(Dataset entries)
══════════════════════════════

(* ===== verification/Obs.v ===== *)
(** * Counters and snapshots ([internal/obs/state.go], [routes.go])

    The live counters shared between the data path, the admin socket and the
    metrics endpoint.  Each atomic integer is a 64-bit counter; operations that
    make several atomic steps are also given as step relations, so that their
    interleavings with concurrent readers and writers can be stated. *)

From S2P Require Import Prelude GoStrings.
From stdpp Require Import functions.
#[local] Open Scope Z_scope.

(** [atomic.Int64.Add]. *)
Definition add64 (x d : Z) : Z := i64 (x + d).

(** ** Reasons *)

(** [Reason] is a [uint8]. *)
Abbreviation Reason := nat.
Definition ReasonMaxConnections : Reason := 0.
Definition ReasonBadRequest : Reason := 1.
Definition ReasonNoRoute : Reason := 2.
Definition ReasonRouteMaxConnections : Reason := 3.
Definition ReasonNoAgent : Reason := 4.
Definition ReasonStreamError : Reason := 5.
Definition ReasonPreambleError : Reason := 6.
Definition ReasonDialError : Reason := 7.
Definition ReasonResponseTimeout : Reason := 8.
Definition ReasonBadResponse : Reason := 9.
Definition ReasonHTTP3Off : Reason := 10.
Definition numReasons : nat := 11.

Definition reasonNames : list gostr :=
  [bs "max_connections"; bs "bad_request"; bs "no_route"; bs "route_max_connections"; bs "no_agent";
   bs "stream_error"; bs "preamble_error"; bs "dial_error"; bs "response_timeout"; bs "bad_response";
   bs "http3_off"].

(** [Reason.String]. *)
Definition reason_string (r : Reason) : gostr :=
  if (r <? numReasons)%nat then default [] (reasonNames !! r) else bs "unknown".

Definition EdgeUnroutedReasons : list Reason := [ReasonMaxConnections; ReasonBadRequest; ReasonNoRoute].
Definition EdgeRouteReasons : list Reason :=
  [ReasonRouteMaxConnections; ReasonNoAgent; ReasonStreamError; ReasonResponseTimeout; ReasonBadResponse;
   ReasonHTTP3Off].
Definition AgentUnroutedReasons : list Reason := [ReasonPreambleError; ReasonNoRoute].
Definition AgentRouteReasons : list Reason := [ReasonDialError].

(** [reasonCounts] and its copy [ReasonCounts]: one count per reason. *)
Abbreviation reasonCounts := (list Z).
Definition no_counts : reasonCounts := repeat 0 numReasons.

Definition inc (r : Reason) (c : reasonCounts) : reasonCounts :=
  if (r <? numReasons)%nat then alter (fun n => add64 n 1) r c else c.

Definition Get (c : reasonCounts) (r : Reason) : Z :=
  if (r <? numReasons)%nat then default 0 (c !! r) else 0.

(** ** Routes *)

Definition byteShards : nat := 16.

Record byteShard := mkShard { sh_in : Z; sh_out : Z }.

Record RouteStats := mkRouteStats {
  pattern : gostr;
  r_active : Z;
  r_total : Z;
  totalH3 : Z;
  reqH3 : Z;
  waits : Z;
  bytes : list byteShard;
  next : Z;
  failures : reasonCounts;
}.

Definition newRouteStats (p : gostr) : RouteStats :=
  mkRouteStats p 0 0 0 0 0 (repeat (mkShard 0 0) byteShards) 0 no_counts.

(** [opened]. *)
Definition opened (http3 : bool) (r : RouteStats) : RouteStats :=
  mkRouteStats (pattern r) (add64 (r_active r) 1) (add64 (r_total r) 1)
    (if http3 then add64 (totalH3 r) 1 else totalH3 r) (reqH3 r) (waits r) (bytes r) (next r) (failures r).

(** [closed]. *)
Definition closed (r : RouteStats) : RouteStats :=
  mkRouteStats (pattern r) (add64 (r_active r) (-1)) (r_total r) (totalH3 r) (reqH3 r) (waits r)
    (bytes r) (next r) (failures r).

Definition HTTP3Request (r : RouteStats) : RouteStats :=
  mkRouteStats (pattern r) (r_active r) (r_total r) (totalH3 r) (add64 (reqH3 r) 1) (waits r)
    (bytes r) (next r) (failures r).

Definition AgentWait (r : RouteStats) : RouteStats :=
  mkRouteStats (pattern r) (r_active r) (r_total r) (totalH3 r) (reqH3 r) (add64 (waits r) 1)
    (bytes r) (next r) (failures r).

Definition route_Failure (reason : Reason) (r : RouteStats) : RouteStats :=
  mkRouteStats (pattern r) (r_active r) (r_total r) (totalH3 r) (reqH3 r) (waits r)
    (bytes r) (next r) (inc reason (failures r)).

(** [Bytes]: the shard of a new stream. *)
Definition Bytes (r : RouteStats) : RouteStats * nat :=
  let n := u32 (next r + 1) in
  (mkRouteStats (pattern r) (r_active r) (r_total r) (totalH3 r) (reqH3 r) (waits r) (bytes r) n (failures r),
   Z.to_nat (n mod Z.of_nat byteShards)).

Definition AddIn (shard : nat) (n : Z) (r : RouteStats) : RouteStats :=
  mkRouteStats (pattern r) (r_active r) (r_total r) (totalH3 r) (reqH3 r) (waits r)
    (alter (fun s => mkShard (add64 (sh_in s) n) (sh_out s)) shard (bytes r)) (next r) (failures r).

Definition AddOut (shard : nat) (n : Z) (r : RouteStats) : RouteStats :=
  mkRouteStats (pattern r) (r_active r) (r_total r) (totalH3 r) (reqH3 r) (waits r)
    (alter (fun s => mkShard (sh_in s) (add64 (sh_out s) n)) shard (bytes r)) (next r) (failures r).

Definition byteTotals (r : RouteStats) : Z * Z :=
  foldl (fun '(i, o) s => (add64 i (sh_in s), add64 o (sh_out s))) (0, 0) (bytes r).

Record RouteSnapshot := mkRouteSnapshot {
  Pattern : gostr;
  Active : Z;
  Total : Z;
  TotalH3 : Z;
  ReqH3 : Z;
  Waits : Z;
  BytesIn : Z;
  BytesOut : Z;
  Failures : reasonCounts;
}.

Definition route_snapshot (r : RouteStats) : RouteSnapshot :=
  let '(i, o) := byteTotals r in
  mkRouteSnapshot (pattern r) (r_active r) (r_total r) (totalH3 r) (reqH3 r) (waits r) i o (failures r).

(** ** The daemon's state *)

(** One agent session of the edge; its lifetime total is that of its
    fingerprint in [agentTotals]. *)
Record AgentSession := mkAgentSession {
  as_fp : gostr;
  as_addr : gostr;
  as_since : Z;
  as_active : Z;
  as_draining : bool;
}.

(** The plain counters and the strings of [State]. *)
Inductive counter :=
| connectedNano | activeStreams | totalStreams | maxStreams | reconnects
| handshakeOK | handshakeFail | handshakeRejected | handshakeDup | handshakeCapped | headerTimeouts.
#[export] Instance counter_eq_dec : EqDecision counter.
Proof. solve_decision. Defined.

Inductive strval := lastError | peerFP | selfFP | http3Listen.
#[export] Instance strval_eq_dec : EqDecision strval.
Proof. solve_decision. Defined.

(** [sessions] is the heap of [AgentSession]s, [agents] the listed ones. *)
Record State := mkState {
  role : gostr;
  connected : bool;
  cnt : counter -> Z;
  strs : strval -> option gostr;
  sessions : gmap nat AgentSession;
  agents : gset nat;
  expected : gset gostr;
  agentTotals : gmap gostr Z;
  routes : gmap gostr RouteStats;
  unrouted : reasonCounts;
  draining : bool;
  started : Z;
}.

Definition NewState (r : gostr) (now : Z) : State :=
  mkState r false (fun _ => 0) (fun _ => None) ∅ ∅ ∅ ∅ ∅ no_counts false now.

Definition upd (connected' : bool) (c : counter -> Z) (v : strval -> option gostr) (s : State) : State :=
  mkState (role s) connected' c v (sessions s) (agents s) (expected s) (agentTotals s) (routes s)
    (unrouted s) (draining s) (started s).

Definition bump (k : counter) (d : Z) (s : State) : State :=
  upd (connected s) (<[k := add64 (cnt s k) d]> (cnt s)) (strs s) s.

Definition set_str (k : strval) (v : gostr) (s : State) : State :=
  upd (connected s) (cnt s) (<[k := Some v]> (strs s)) s.

Definition set_agents (ss : gmap nat AgentSession) (a : gset nat) (t : gmap gostr Z) (s : State) : State :=
  mkState (role s) (connected s) (cnt s) (strs s) ss a (expected s) t (routes s) (unrouted s)
    (draining s) (started s).

Definition set_routes (rs : gmap gostr RouteStats) (s : State) : State :=
  mkState (role s) (connected s) (cnt s) (strs s) (sessions s) (agents s) (expected s) (agentTotals s) rs
    (unrouted s) (draining s) (started s).

(** *** Agent sessions; [None] is the nil receiver *)

Definition on_session (f : AgentSession -> AgentSession) (a : option nat) (s : State) : State :=
  match a with
  | None => s
  | Some a => set_agents (alter f a (sessions s)) (agents s) (agentTotals s) s
  end.

Definition session_Active (a : option nat) (s : State) : Z :=
  match a ≫= (sessions s !!.) with Some x => as_active x | None => 0 end.

Definition Reserve : option nat -> State -> State :=
  on_session (fun x => mkAgentSession (as_fp x) (as_addr x) (as_since x) (add64 (as_active x) 1) (as_draining x)).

══════════════════════════════

Assigned task - For the lines above, output exactly those from the line containing "#[export] Instance counter_eq_dec" through the line containing "Definition upd (connected'", and skip the others.

Answer section -
#[export] Instance counter_eq_dec : EqDecision counter.
Proof. solve_decision. Defined.

Inductive strval := lastError | peerFP | selfFP | http3Listen.
#[export] Instance strval_eq_dec : EqDecision strval.
Proof. solve_decision. Defined.

(** [sessions] is the heap of [AgentSession]s, [agents] the listed ones. *)
Record State := mkState {
  role : gostr;
  connected : bool;
  cnt : counter -> Z;
  strs : strval -> option gostr;
  sessions : gmap nat AgentSession;
  agents : gset nat;
  expected : gset gostr;
  agentTotals : gmap gostr Z;
  routes : gmap gostr RouteStats;
  unrouted : reasonCounts;
  draining : bool;
  started : Z;
}.

Definition NewState (r : gostr) (now : Z) : State :=
  mkState r false (fun _ => 0) (fun _ => None) ∅ ∅ ∅ ∅ ∅ no_counts false now.

Definition upd (connected' : bool) (c : counter -> Z) (v : strval -> option gostr) (s : State) : State :=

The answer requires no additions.